Top of Available data

(** Clearing the logs: on success the local logs are empty, on failure
    they are untouched and the operator is told.  The clearing does not
    outlast the next poll cycle, which stores whatever the server reports
    (an absent [logs] field counting as no lines). *)
Theorem clearLogs_outcomes
  (w : World) (e : AxiosError) (s : Snapshot.t) (l : LogsBody) (u : UserInputBody) :
  logs (app (dispatch (clearLogs (Fulfilled tt)) w)) = []
  /\ (logs (app (dispatch (clearLogs (Rejected e)) w)) = logs (app w)
      /\ trace (dispatch (clearLogs (Rejected e)) w)
         = trace w ++ [Post (Api.endpoint "/clear_logs") None;
                       Alert "Failed to clear logs"])
  /\ (JS.strict_eq (Snapshot.status s) "quota_exceeded" = false ->
      logs (app (dispatch (poll {| status_response := Fulfilled s;
                                   logs_response := Fulfilled l;
                                   user_input_response := Fulfilled u |})
                          (dispatch (clearLogs (Fulfilled tt)) w)))
      = JS.arr_or (logs_field l) []).
Proof.
  split; [| split; [split |]].
  - rewrite app_dispatch. reflexivity.
  - rewrite app_dispatch. reflexivity.
  - rewrite trace_dispatch. unfold_handlers. unfold_async. cbn.
    now rewrite <- app_assoc.
  - intros Hq. rewrite app_dispatch.
    generalize (dispatch (clearLogs (Fulfilled tt)) w). intros w0.
    unfold poll. unfold_async. open_world w0. rewrite Hq.
    split_cases; reflexivity.
Qed.

Lemma clearLogs_outcomes_witness :
  JS.strict_eq (Snapshot.status (snapshotOf "idle")) "quota_exceeded" = false
  /\ logs (app (dispatch (poll (answers "idle" ["step 1 done"] None))
                         (dispatch (clearLogs (Fulfilled tt)) started)))
     = ["step 1 done"].
Proof.
  split; [reflexivity |].
  exact (proj2 (proj2 (clearLogs_outcomes started {| response_data_error := None |}
                         (snapshotOf "idle")
                         {| logs_field := Some ["step 1 done"] |}
                         {| user_input_field := None |}))
               eq_refl).
Defined.

(** Sending a directive posts the text of the directive field and leaves
    the field as it is, on success and on failure alike; a failure shows
    the fixed alert, whatever the server said. *)
Theorem submitUserInput_keeps_buffer (w : World) (e : AxiosError) :
  (userInput (app (dispatch (submitUserInput (Fulfilled tt)) w)) = userInput (app w)
   /\ trace (dispatch (submitUserInput (Fulfilled tt)) w)
      = trace w ++ [Post (Api.endpoint "/user_input")
                         (Some ("user_input", userInput (app w)))])
  /\ (userInput (app (dispatch (submitUserInput (Rejected e)) w)) = userInput (app w)
      /\ trace (dispatch (submitUserInput (Rejected e)) w)
         = trace w ++ [Post (Api.endpoint "/user_input")
                            (Some ("user_input", userInput (app w)));
                       Alert "Failed to send direction/feedback"]).
Proof.
  rewrite !app_dispatch, !trace_dispatch. unfold_handlers. unfold_async. cbn.
  rewrite <- app_assoc. repeat split.
Qed.

(** ** More about the poll cycle *)

(** A request that fails ends the cycle where it stands.  If it is the
    status request, no state changes at all; if it is the logs request,
    the snapshot is stored and the logs, the directive text and the
    screenshot reference keep their values; if it is the mirrored-input
    request, the directive text and the screenshot reference do. *)
Theorem poll_failed_requests
  (w : World) (e : AxiosError) (s : Snapshot.t) (l : LogsBody)
  (lr : Settled LogsBody) (ur : Settled UserInputBody) :
  app (dispatch (poll {| status_response := Rejected e;
                         logs_response := lr; user_input_response := ur |}) w)
  = app w
  /\ (let w' := dispatch (poll {| status_response := Fulfilled s;
                                  logs_response := Rejected e;
                                  user_input_response := ur |}) w in
      status (app w') = s
      /\ logs (app w') = logs (app w)
      /\ userInput (app w') = userInput (app w)
      /\ screenshotUrl (app w') = screenshotUrl (app w))
  /\ (let w' := dispatch (poll {| status_response := Fulfilled s;
                                  logs_response := Fulfilled l;
                                  user_input_response := Rejected e |}) w in
      status (app w') = s
      /\ userInput (app w') = userInput (app w)
      /\ screenshotUrl (app w') = screenshotUrl (app w)).
Proof.
  cbv zeta. rewrite !app_dispatch. split; [reflexivity |].
  unfold poll. unfold_async. open_world w.
  split; split_cases; repeat split.
Qed.

(** No cycle, however its requests settle, touches the task text, the
    in-flight guards, the log panel's visibility or the pending question
    and its answer draft. *)
Theorem poll_never_touches (r : PollResponses) (w : World) :
  let w' := dispatch (poll r) w in
  task (app w') = task (app w)
  /\ loading (app w') = loading (app w)
  /\ killing (app w') = killing (app w)
  /\ logsOpen (app w') = logsOpen (app w)
  /\ pendingQuestion (app w') = pendingQuestion (app w)
  /\ pendingAnswer (app w') = pendingAnswer (app w).
Proof.
  cbv zeta. rewrite !app_dispatch. unfold poll. unfold_async. open_world w.
  destruct r as [[s | e1] [l | e2] [u | e3]];
    split_cases; repeat split.
Qed.

(** A cycle leaves the clock alone. *)
Lemma clock_poll (r : PollResponses) (w : World) : clock (run (poll r) w) = clock w.
Proof.
  unfold poll. unfold_async. open_world w.
  destruct r as [[s | e1] [l | e2] [u | e3]];
    split_cases; reflexivity.
Qed.

(** The cycle that first sees "planning" arms one timeout, thirty
    seconds ahead, and touches neither [planningStuck] nor the timeouts
    that were pending. *)
Lemma poll_arms_timeout (w : World) (r : PollResponses) (s : Snapshot.t) :
  status_response r = Fulfilled s ->
  Snapshot.status s = Some "planning" ->
  planningTimer (polling w) = None ->
  timeouts (run (poll r) w)
  = timeouts w ++ [(next_handle w, (clock w + PLANNING_TIMEOUT)%N)]
  /\ planningStuck (app (run (poll r) w)) = planningStuck (app w)
  /\ planningTimer (polling (run (poll r) w)) = Some (next_handle w).
Proof.
  intros Hr Hs Hn. unfold poll. unfold_async. rewrite Hr. cbn. rewrite Hs.
  unfold JS.strict_eq. cbn. rewrite Hn.
  destruct (logs_response r), (user_input_response r); cbn;
    try destruct (closure_editingUserInput (polling w)); cbn;
    repeat split.
Qed.

Lemma planningStuck_elapse (dt : N) (w : World) :
  planningStuck (app (elapse dt w))
  = existsb (isDue (clock w + dt)) (timeouts w) || planningStuck (app w).
Proof.
  unfold elapse. cbn. destruct (existsb _ _); reflexivity.
Qed.



(** A timeout armed during planning outlives a move to "quota_exceeded":
    thirty seconds after the planning cycle [planningStuck] is true, with
    the stored status reading "quota_exceeded". *)
Theorem quota_exit_sets_planningStuck
  (w : World) (r1 r2 : PollResponses) (s1 s2 : Snapshot.t) :
  status_response r1 = Fulfilled s1 ->
  Snapshot.status s1 = Some "planning" ->
  planningTimer (polling w) = None ->
  status_response r2 = Fulfilled s2 ->
  Snapshot.status s2 = Some "quota_exceeded" ->
  let w' := elapse PLANNING_TIMEOUT (run (poll r2) (run (poll r1) w)) in
  planningStuck (app w') = true /\ status (app w') = s2.
Proof.
  intros Hr1 Hs1 Hn Hr2 Hs2. cbv zeta. split.
  - rewrite planningStuck_elapse.
    rewrite (quota_exit_keeps_timer _ r2 s2 Hr2 Hs2), !clock_poll.
    destruct (poll_arms_timeout w r1 s1 Hr1 Hs1 Hn) as (Hto & _).
    rewrite Hto, existsb_app. cbn. unfold isDue. cbn.
    rewrite N.leb_refl. now rewrite !Bool.orb_true_r.
  - unfold elapse. cbn [app].
    assert (Hst : status (app (run (poll r2) (run (poll r1) w))) = s2).
    { generalize (run (poll r1) w). intros w0.
      unfold poll. unfold_async. rewrite Hr2. cbn. rewrite Hs2. reflexivity. }
    destruct (existsb _ _); [cbn |]; exact Hst.
Qed.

Bottom of Available data

→ **Prompt**
Return every line from the material that contains the word "directive".

→ **Answer to this task**
(** Sending a directive posts the text of the directive field and leaves
    the snapshot is stored and the logs, the directive text and the
    request, the directive text and the screenshot reference do. *)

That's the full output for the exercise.